La noche recién comenzaba. Brindábamos por la música en nuestros oídos y por la belleza que nos rodeaba, compartíamos anécdotas, complicidades y sueños. Parecía un gran momento para estar vivos, ansiábamos comernos al mundo.
Las botellas vacías, la sangre ligera, la mente en vértigo. En nuestra euforia, perdimos el control.
Una transformación tan drástica como no habíamos vislumbrado nunca antes estaba a punto de comenzar. Discusiones, reclamos, llantos y enfrentamientos letales. Todas las fallas del pasado se cernían sobre nosotros, ensombreciéndonos a tal punto de resultar seres desconocidos. Los planes a futuro se evaporaban, las promesas se quedaban en el aire, la separación parecía inminente. La lluvia nos golpeaba en la cara y, en la búsqueda de un refugio, encontramos esa vieja y fría iglesia.
Ahí las palabras mordaces incrementaban su fuerza debido al eco, a la soledad y a la oscuridad. Los cirios jugaban macabramente nuestros gestos, haciendo de nuestros rostros, máscaras maléficas con miradas rencorosas. El amor se quebraba delante de los santos. Olvidábamos la marca que nos unía, ésa que sólo desaparecería con una mutilación. Parecía que nada podía poner pausa al hiriente discurso que se había desatado.
Paulatinamente, nuestras cuerdas vocales se vaciaron. Intentamos conciliar el sueño mientras tiritábamos de frío. Cada uno se encontraba en un confesionario, rodeado de los pensamientos más oscuros, hundiéndonos bajo el peso del fracaso. El alma estaba congelada y el corazón a medio morir.
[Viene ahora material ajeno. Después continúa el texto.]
(** What the host does around the script: its checks and faults, the bytes
    that reach the staging file, and what other processes do to the file
    system while the script waits for the lock ([e_lock]: the clock and the
    change before each attempt), between acquiring it and looking at the
    target, and between that look and the final step. *)
Record script_env : Type := {
  e_parent_exists : bool;
  e_parent_writable : bool;
  e_sha_available : bool;
  e_stage_creatable : bool;
  e_stdin : option bytes;
  e_lock : list (option Z * (nodes -> nodes));
  e_mkdir_ok : bool;
  e_locked_clock : option Z;
  e_before_check : nodes -> nodes;
  e_dst_readable : bool;
  e_before_final : nodes -> nodes;
  e_final_ok : bool
}.

Definition has_children (d : str) (fs : nodes) : bool :=
  existsb (fun '(k, _) => starts_with (d ++ lit "/") k) (map_to_list fs).

Definition rm_f (p : str) (fs : nodes) : nodes :=
  match fs !! p with Some RDir => fs | _ => delete p fs end.
Definition rmdir (d : str) (fs : nodes) : nodes * bool :=
  match fs !! d with
  | Some RDir => if has_children d fs then (fs, false) else (delete d fs, true)
  | _ => (fs, false)
  end.

(** [cleanup], which the script also runs on every early exit. *)
Definition cleanup (a : commit_args) (fs : nodes) : nodes :=
  let fs := rm_f (lock_operation_path a) (rm_f (lock_started_path a) (rm_f (stage a) fs)) in
  (rmdir (lock_dir a) fs).1.

(** The first line of a file, if it is complete and a decimal number. *)
Definition read_decimal_line (c : bytes) : option Z :=
  match split_once_char NL c with
  | Some (line, _) =>
      if negb (str_eqb line []) && forallb is_ascii_digit line
      then Some (foldl (fun n d => n * 10 + (d - 48)) 0 line) else None
  | None => None
  end.

Definition reclaim_stale_lock (a : commit_args) (now : Z) (fs : nodes) : nodes * bool :=
  match fs !! lock_started_path a with
  | Some (RFile c) =>
      match read_decimal_line c with
      | None => (fs, false)
      | Some started =>
          if now <? started then (fs, false)
          else if now - started <? FILE_EDIT_LOCK_STALE_AFTER_SECS then (fs, false)
          else rmdir (lock_dir a) (rm_f (lock_operation_path a) (rm_f (lock_started_path a) fs))
      end
  | _ => (fs, false)
  end.

(** The loop that acquires the lock. Each turn consumes one element of the
    environment; when they run out the script is still waiting ([None]). *)
Fixpoint acquire_lock (a : commit_args) (mkdir_ok : bool) (env : list (option Z * (nodes -> nodes)))
    (spins : Z) (fs : nodes) : option (result unit str * nodes) :=
  match env with
  | [] => None
  | (clock, other) :: env' =>
      let fs := other fs in
      match fs !! lock_dir a with
      | None =>
          if mkdir_ok then Some (Ok tt, <[lock_dir a := RDir]> fs)
          else Some (Err (lit "lock_acquire_failed"), fs)
      | Some RDir =>
          let '(fs, reclaimed) :=
            match clock with Some now => reclaim_stale_lock a now fs | None => (fs, false) end in
          if reclaimed then acquire_lock a mkdir_ok env' spins fs
          else if FILE_EDIT_LOCK_MAX_SPINS <=? spins + 1 then Some (Err (lit "lock_busy"), fs)
          else acquire_lock a mkdir_ok env' (spins + 1) fs
      | Some _ => Some (Err (lit "lock_acquire_failed"), fs)
      end
  end.

(** The last path component, which [ln] and [mv] append to a target that is a
    directory. *)
Definition base_name (p : str) : str := default [] (last (split_char SLASH p)).

(** The final step on the target: the new file system, or how it fails. *)
Definition finalize (a : commit_args) (ok : bool) (fs : nodes) : result nodes RawOut :=
  let failed := Err (marker_out (lit "finalize_failed")) in
  let in_dst := dst a ++ lit "/" ++ base_name (stage a) in
  if negb (is_write a) then
    match fs !! dst a with
    | Some RDir | None => failed
    | Some _ => if ok then Ok (delete (dst a) fs) else failed
    end
  else if str_eqb (expected a) FILE_EDIT_MISSING_SHA256 then
    match fs !! dst a, fs !! stage a with
    | Some RDir, Some n =>
        if ok && bool_decide (fs !! in_dst = None) then Ok (rm_f (stage a) (<[in_dst := n]> fs)) else Err conflict_out
    | Some _, _ => Err conflict_out
    | None, Some n => if ok then Ok (rm_f (stage a) (<[dst a := n]> fs)) else failed
    | None, None => failed
    end
  else
    match fs !! stage a with
    | None => failed
    | Some n =>
        if negb ok then failed
        else match fs !! dst a with
             | Some RDir =>
                 if bool_decide (fs !! in_dst = Some RDir) then failed
                 else Ok (<[in_dst := n]> (delete (stage a) fs))
             | _ => Ok (<[dst a := n]> (delete (stage a) fs))
             end
    end.

(** The staging step: the file system with the staged file, or the failure. *)
Definition stage_file (a : commit_args) (env : script_env) (fs : nodes) : result nodes RawOut * nodes :=
  if negb (is_write a) then (Ok fs, fs)
  else if negb (e_stage_creatable env) then (Err (marker_out (lit "staging_unwritable")), fs)
  else match e_stdin env with
       | None => (Err (marker_out (lit "stage_write_failed")), <[stage a := RFile []]> fs)
       | Some b =>
           let fs := <[stage a := RFile b]> fs in
           if negb (str_eqb (sha256_hex b) (expected_new a)) then
             (Err (marker_out (lit "stage_hash_mismatch")), fs)
           else (Ok fs, fs)
       end.

Definition write_lock_files (a : commit_args) (clock : option Z) (fs : nodes) : nodes :=
  let fs := match clock with
            | Some now => <[lock_started_path a := RFile (show_uint now ++ [NL])]> fs
            | None => fs
            end in
  <[lock_operation_path a := RFile (ca_tool a ++ [NL])]> fs.

(** What the script finds at the target while it holds the lock. *)
Definition current_hash (a : commit_args) (readable : bool) (fs : nodes) : result str RawOut :=
  match fs !! dst a with
  | None => Ok FILE_EDIT_MISSING_SHA256
  | Some (RFile c) => if readable then Ok (sha256_hex c) else Err (marker_out (lit "sha256_unavailable"))
  | Some _ => Err (marker_out (lit "not_regular_file"))
  end.

Definition locked_part (a : commit_args) (env : script_env) (fs : nodes) : RawOut * nodes :=
  let fs := e_before_check env (write_lock_files a (e_locked_clock env) fs) in
  match current_hash a (e_dst_readable env) fs with
  | Err out => (out, cleanup a fs)
  | Ok h =>
      if negb (str_eqb h (expected a)) then (conflict_out, cleanup a fs)
      else
        let fs := e_before_final env fs in
        match finalize a (e_final_ok env) fs with
        | Err out => (out, cleanup a fs)
        | Ok fs => (ok_out, cleanup a fs)
        end
  end.

(** The whole commit script; [None] when it is still waiting for the lock. *)
Definition commit_script (a : commit_args) (env : script_env) (fs : nodes) : option (RawOut * nodes) :=
  let fail name fs := Some (marker_out name, cleanup a fs) in
  if negb (e_parent_exists env) then fail (lit "parent_not_found") fs
  else if negb (e_parent_writable env) then fail (lit "permission_denied") fs
  else if negb (e_sha_available env) then fail (lit "sha256_unavailable") fs
  else match stage_file a env fs with
       | (Err out, fs) => Some (out, cleanup a fs)
       | (Ok _, fs) =>
           match acquire_lock a (e_mkdir_ok env) (e_lock env) 0 fs with
           | None => None
           | Some (Err m, fs) => fail m fs
           | Some (Ok _, fs) => Some (locked_part a env fs)
           end
       end.

(** ** The commit handler *)

Definition commit_args_for (remote_path : str) (expected_sha256 : str) (new_sha256 : option str)
    (privilege : FileEditPrivilege) (job_id : str) : commit_args := {|
  dst := remote_path;
  expected := expected_sha256;
  is_write := bool_decide (is_Some new_sha256);
  expected_new := default (lit "-") new_sha256;
  lock_dir := remote_path ++ lit ".ssh-mcp-lock";
  stage := remote_path ++ lit ".ssh-mcp-stage-" ++ job_id;
  ca_tool := tool_name privilege
|}.

Definition write_local_stage (io : local_io) : result unit FileEditError :=
  let local_err m e := fe_remote (lit "local_io") (m ++ e) in
  let? _ := rmap_err (local_err (lit "failed to create local staging file: ")) (io_create io) in
  let? _ := rmap_err (local_err (lit "failed to write local staging file: ")) (io_write io) in
  rmap_err (local_err (lit "failed to flush local staging file: ")) (io_flush io).

(** The answer of the private payload upload of [sudo_apply_patch]. *)
Definition upload_remote_sudo_payload (reopen : result unit str) (exec : result RawOut SshMcpError) :
    result unit FileEditError :=
  let? _ := rmap_err (fun e => fe_remote (lit "local_io") (lit "failed to open local sudo staging file: " ++ e)) reopen in
  let? out := rmap_err (fun e => fe_remote (lit "stage_failed")
      (lit "failed to upload private sudo_apply_patch payload: " ++ error_display e)) exec in
  match parse_file_edit_error_marker (out_stderr out) with
  | Some marker =>
      if str_eqb marker (lit "sudo_payload_create_failed") || str_eqb marker (lit "sudo_payload_write_failed") then
        Err (remote_error_with_stderr (lit "stage_failed")
               (lit "failed to create a private sudo_apply_patch payload under /tmp") (out_stderr out))
      else if str_eqb marker (lit "sha256_unavailable") then
        Err (fe_remote (lit "sha256_unavailable") (lit "remote host does not provide SHA-256 utilities"))
      else if str_eqb marker (lit "stage_hash_mismatch") then
        Err (fe_remote (lit "stage_hash_mismatch")
               (lit "uploaded sudo_apply_patch payload SHA-256 did not match planned content"))
      else Err (fe_remote (lit "stage_failed") (lit "failed to upload private sudo_apply_patch payload"))
  | None =>
      if bool_decide (out_exit out <> Some 0) then
        Err (fe_remote (lit "stage_failed")
               (remote_failure_message (lit "upload sudo_apply_patch payload") (out_exit out) (out_stderr out)))
      else Ok tt
  end.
Unas horas más tarde, la luz del amanecer atravesaba los vitrales y derretía el hielo formado durante la noche. Salimos sin mirarnos. Cruzamos la calle y tomaste mi mano. Habíamos enfrentado nuestros demonios más tenebroso. Aquel oscuro pasaje se cerraba junto con la puerta de la iglesia.
La tormenta se había disipado, un nuevo día comenzaba. Era el momento de reconstruir(nos).